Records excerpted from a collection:
(** What the C++ standard asks of the two distributions: an integer draw
    on [a, b] lies in [a, b], and a real draw on [0, 1) lies in [0, 1). *)
Definition in_range (D : Distributions) : Prop :=
  forall (a b : Z) (g : mt19937.engine),
    (a <= b)%Z ->
    (a <= (uniform_int_distribution a b g).1 <= b)%Z.

Definition in_unit_interval (D : Distributions) : Prop :=
  forall g : mt19937.engine,
    (0 <= (uniform_real_distribution 0 1 g).1 < 1)%R.

(** The first row and the last row hold the same values, and so do the
    first and the last column: the mirrored-edge storage. *)
Definition edge_mirrored (state : State.t) : Prop :=
  forall r c : nat,
    r < State.rows state -> c < State.cols state ->
    State.at_ state (State.rows state - 1) c = State.at_ state 0 c /\
    State.at_ state r (State.cols state - 1) = State.at_ state r 0.

(** The four corners of the array. *)
Definition corner (N M row col : nat) : Prop :=
  (row = 0 \/ row = N - 1) /\ (col = 0 \/ col = M - 1).








(* ===================================================================== *)
(** * The generator against the C++ standard *)
(* ===================================================================== *)

(** The standard fixes the 10000th output of a default-constructed
    [std::mt19937] (seed 5489) at 4123659995. *)
Example mt19937_10000th :
  (mt19937.next (mt19937.discard (100 * 100 - 1) (mt19937.seed 5489))).1 =
  4123659995%Z.
Proof. vm_compute. reflexivity. Qed.

Example mt19937_seed_1 :
  mt19937.outputs 3 (mt19937.seed 1) =
  [1791095845; 4282876139; 3093770124]%Z.
Proof. vm_compute. reflexivity. Qed.

(* ===================================================================== *)
(** * Loops and sums *)
(* ===================================================================== *)

Lemma loop_ext {A : Type} (n : nat) (f g : nat -> A -> A) (a : A) :
  (forall i x, f i x = g i x) -> loop n f a = loop n g a.
Proof.
  intros Hfg. unfold loop. generalize (seq 0 n) as l. intros l. revert a.
  induction l as [|i l IH]; intros a; simpl; [reflexivity|].
  rewrite Hfg. apply IH.
Qed.

Lemma loop_add (n : nat) (f : nat -> Z) (a : Z) :
  loop n (fun i acc => (acc + f i)%Z) a = (a + Zsum (map f (seq 0 n)))%Z.
Proof.
  unfold loop. generalize (seq 0 n) as l. intros l. revert a.
  induction l as [|i l IH]; intros a; simpl; [lia|].
  rewrite IH. lia.
Qed.

Lemma Zsum_app (l1 l2 : list Z) : Zsum (l1 ++ l2) = (Zsum l1 + Zsum l2)%Z.
Proof. induction l1 as [|v l1 IH]; simpl; lia. Qed.

Lemma Zsum_scale (k : Z) {A : Type} (f : A -> Z) (l : list A) :
  Zsum (map (fun v => (k * f v)%Z) l) = (k * Zsum (map f l))%Z.
Proof. induction l as [|v l IH]; simpl; lia. Qed.

Lemma Zsum_bind {A B : Type} (h : B -> Z) (k : A -> list B) (l : list A) :
  Zsum (map h (l ≫= k)) = Zsum (map (fun v => Zsum (map h (k v))) l).
Proof.
  induction l as [|v l IH]; [reflexivity|].
  rewrite bind_cons, map_app, Zsum_app, IH. reflexivity.
Qed.

Lemma Zsum_map_ext {A : Type} (f g : A -> Z) (l : list A) :
  (forall v, f v = g v) -> Zsum (map f l) = Zsum (map g l).
Proof. intros Hfg. induction l as [|v l IH]; simpl; [|rewrite Hfg, IH]; reflexivity. Qed.

Lemma energy_innerPairs (self : IsingModel.t) (state : State.t) :
  IsingModel.energy self state =
  (- IsingModel.J (IsingModel.param self) *
     bondSum state (innerPairs (State.rows state) (State.cols state)))%Z.
Proof.
  unfold IsingModel.energy, bondSum, innerPairs.
  set (J := IsingModel.J (IsingModel.param self)).
  set (term := fun r c : nat =>
    (IsingModel.isingSpin (State.at_ state r c) *
       (IsingModel.isingSpin (State.at_ state r (c + 1)) +
        IsingModel.isingSpin (State.at_ state (r + 1) c)))%Z).
  rewrite (loop_ext _ _
    (fun r e => (e + - J * Zsum (map (term r) (seq 0 (State.cols state - 1))))%Z)).
  2:{ intros r e. rewrite (loop_add _ (fun c => (- J * term r c)%Z)).
      rewrite Zsum_scale. reflexivity. }
  rewrite (loop_add _ (fun r => (- J * Zsum (map (term r) (seq 0 (State.cols state - 1))))%Z)).
  rewrite Zsum_scale, Zsum_bind, Z.add_0_l.
  f_equal. apply Zsum_map_ext. intros r.
  rewrite Zsum_bind. apply Zsum_map_ext. intros c.
  unfold term, spinAt. simpl. lia.
Qed.

Lemma elem_of_innerPairs (N M : nat) (b : bond) :
  b ∈ innerPairs N M <->
  b.1.1 < N - 1 /\ b.1.2 < M - 1 /\
  (b.2 = (b.1.1, b.1.2 + 1) \/ b.2 = (b.1.1 + 1, b.1.2)).
Proof.
  unfold innerPairs. rewrite list_elem_of_bind. split.
  - intros (r & Hb & Hr). apply list_elem_of_bind in Hb as (c & Hb & Hc).
    apply elem_of_seq in Hr, Hc.
    apply elem_of_cons in Hb as [->|Hb]; simpl; [intuition lia|].
    apply elem_of_cons in Hb as [->|Hb]; simpl; [intuition lia|].
    inversion Hb.
  - destruct b as [[r c] q]. simpl. intros (Hr & Hc & Hq).
    exists r. split; [|apply elem_of_seq; lia].
    apply list_elem_of_bind. exists c. split; [|apply elem_of_seq; lia].
    destruct Hq as [->| ->]; [left | right; left].
Qed.

Lemma NoDup_innerPairs (N M : nat) : NoDup (innerPairs N M).
Proof.
  unfold innerPairs. apply NoDup_bind; [| |apply NoDup_seq].
  - intros r1 r2 b _ _ H1 H2.
    apply list_elem_of_bind in H1 as (c1 & H1 & _).
    apply list_elem_of_bind in H2 as (c2 & H2 & _).
    apply elem_of_cons in H1 as [->|H1];
      [|apply elem_of_cons in H1 as [->|H1]; [|inversion H1]];
      (apply elem_of_cons in H2 as [H2|H2];
       [|apply elem_of_cons in H2 as [H2|H2]; [|inversion H2]]);
      inversion H2; lia.
  - intros r _. apply NoDup_bind; [| |apply NoDup_seq].
    + intros c1 c2 b _ _ H1 H2.
      apply elem_of_cons in H1 as [->|H1];
        [|apply elem_of_cons in H1 as [->|H1]; [|inversion H1]];
        (apply elem_of_cons in H2 as [H2|H2];
         [|apply elem_of_cons in H2 as [H2|H2]; [|inversion H2]]);
        inversion H2; lia.
    + intros c _. apply NoDup_cons. split.
      * intros Hin. apply list_elem_of_singleton in Hin. inversion Hin. lia.
      * apply NoDup_singleton.
Qed.

(* ===================================================================== *)
(** * C1: the pairs [energy] sums over *)
(* ===================================================================== *)

(** C1, as the design document states it, fails: on the 2×2 lattice
    [[up, up], [up, down]] with J = 1 the sum over every rightward and
    downward pair is 0, and [energy] returns -2: the loops stop one short
    of the last row and of the last column, so the rightward pair of the
    last row and the downward pair of the last column are left out. *)
Lemma C1_energy_all_pairs_counterexample :
  IsingModel.energy default_model lattice_2x2 = (-2)%Z /\
  (- IsingModel.J (IsingModel.param default_model) *
     bondSum lattice_2x2 (allPairs 2 2))%Z = 0%Z /\
  IsingModel.energy default_model lattice_2x2 <>
  (- IsingModel.J (IsingModel.param default_model) *
     bondSum lattice_2x2
       (allPairs (State.rows lattice_2x2) (State.cols lattice_2x2)))%Z.
Proof. vm_compute. repeat split; congruence. Qed.

(** C1, amended: for every lattice state, [energy] is -J times the sum of
    spin(i)·spin(j) over the rightward and the downward pair of each site
    that is neither on the last row nor on the last column; each such pair
    is counted exactly once, and both sites of a counted pair are on the
    grid next to each other (no wraparound pair). *)
Theorem C1_energy_inner_pairs (self : IsingModel.t) (state : State.t) :
  let N := State.rows state in
  let M := State.cols state in
  IsingModel.energy self state =
    (- IsingModel.J (IsingModel.param self) *
       bondSum state (innerPairs N M))%Z /\
  NoDup (innerPairs N M) /\
  forall b : bond,
    b ∈ innerPairs N M <->
    b.1.1 < N - 1 /\ b.1.2 < M - 1 /\
    (b.2 = (b.1.1, b.1.2 + 1) \/ b.2 = (b.1.1 + 1, b.1.2)).
Proof.
  intros N M. split; [apply energy_innerPairs|].
  split; [apply NoDup_innerPairs|]. intros b. apply elem_of_innerPairs.
Qed.

(* ===================================================================== *)
(** * C2: the cells a single-site update writes *)
(* ===================================================================== *)

Lemma create_4x4_up : State.create 4 4 true = inr lattice_4x4_up.
Proof. reflexivity. Qed.

Lemma explicit_4x4 (state : State.t) :
  State.rows state = 4 -> State.cols state = 4 -> well_formed state ->
  exists a0 a1 a2 a3 b0 b1 b2 b3 c0 c1 c2 c3 d0 d1 d2 d3,
    state = State.Build 4 4
      [[a0; a1; a2; a3]; [b0; b1; b2; b3]; [c0; c1; c2; c3]; [d0; d1; d2; d3]].
Proof.
  destruct state as [N M rows]. simpl. intros -> -> [Hlen Hrows]. simpl in *.
  destruct rows as [|ra [|rb [|rc [|rd [|? ?]]]]]; try discriminate.
  apply Forall_cons in Hrows as [Ha Hrows].
  apply Forall_cons in Hrows as [Hb Hrows].
  apply Forall_cons in Hrows as [Hc Hrows].
  apply Forall_cons in Hrows as [Hd _]. simpl in *.
  destruct ra as [|a0 [|a1 [|a2 [|a3 [|? ?]]]]]; try discriminate.
  destruct rb as [|b0 [|b1 [|b2 [|b3 [|? ?]]]]]; try discriminate.
  destruct rc as [|c0 [|c1 [|c2 [|c3 [|? ?]]]]]; try discriminate.
  destruct rd as [|d0 [|d1 [|d2 [|d3 [|? ?]]]]]; try discriminate.
  exists a0, a1, a2, a3, b0, b1, b2, b3, c0, c1, c2, c3, d0, d1, d2, d3.
  reflexivity.
Qed.

(** An update aimed at the corner (0, 0) of a 4×4 lattice writes the new
    value to (0, 0), (3, 0) and (0, 3) and leaves every other cell, (3, 3)
    among them, as it was. *)
Lemma corner_update_4x4 (state : State.t) (value : bool) (r c : nat) :
  State.rows state = 4 -> State.cols state = 4 -> well_formed state ->
  r < 4 -> c < 4 ->
  State.at_ (IsingHeatBathMethod.update_at state 0 0 value) r c =
    (if ((r =? 0) && (c =? 0)) || ((r =? 3) && (c =? 0)) || ((r =? 0) && (c =? 3))
     then value else State.at_ state r c) /\
  State.at_ (IsingModel.randomAction_at state 0 0) r c =
    (if ((r =? 0) && (c =? 0)) || ((r =? 3) && (c =? 0)) || ((r =? 0) && (c =? 3))
     then negb (State.at_ state 0 0) else State.at_ state r c).
Proof.
  intros HN HM Hwf Hr Hc.
  destruct (explicit_4x4 state HN HM Hwf)
    as (a0&a1&a2&a3&b0&b1&b2&b3&c0&c1&c2&c3&d0&d1&d2&d3&->).
  destruct r as [|[|[|[|r]]]]; try lia;
    destruct c as [|[|[|[|c]]]]; try lia; split; reflexivity.
Qed.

■ Problem statement
The lines that contain the word "destruct" are wanted; copy each of them from the records.

■ Response area
  - destruct b as [[r c] q]. simpl. intros (Hr & Hc & Hq).
    destruct Hq as [->| ->]; [left | right; left].
  destruct state as [N M rows]. simpl. intros -> -> [Hlen Hrows]. simpl in *.
  destruct rows as [|ra [|rb [|rc [|rd [|? ?]]]]]; try discriminate.
  destruct ra as [|a0 [|a1 [|a2 [|a3 [|? ?]]]]]; try discriminate.
  destruct rb as [|b0 [|b1 [|b2 [|b3 [|? ?]]]]]; try discriminate.
  destruct rc as [|c0 [|c1 [|c2 [|c3 [|? ?]]]]]; try discriminate.
  destruct rd as [|d0 [|d1 [|d2 [|d3 [|? ?]]]]]; try discriminate.
  destruct (explicit_4x4 state HN HM Hwf)
  destruct r as [|[|[|[|r]]]]; try lia;
    destruct c as [|[|[|[|c]]]]; try lia; split; reflexivity.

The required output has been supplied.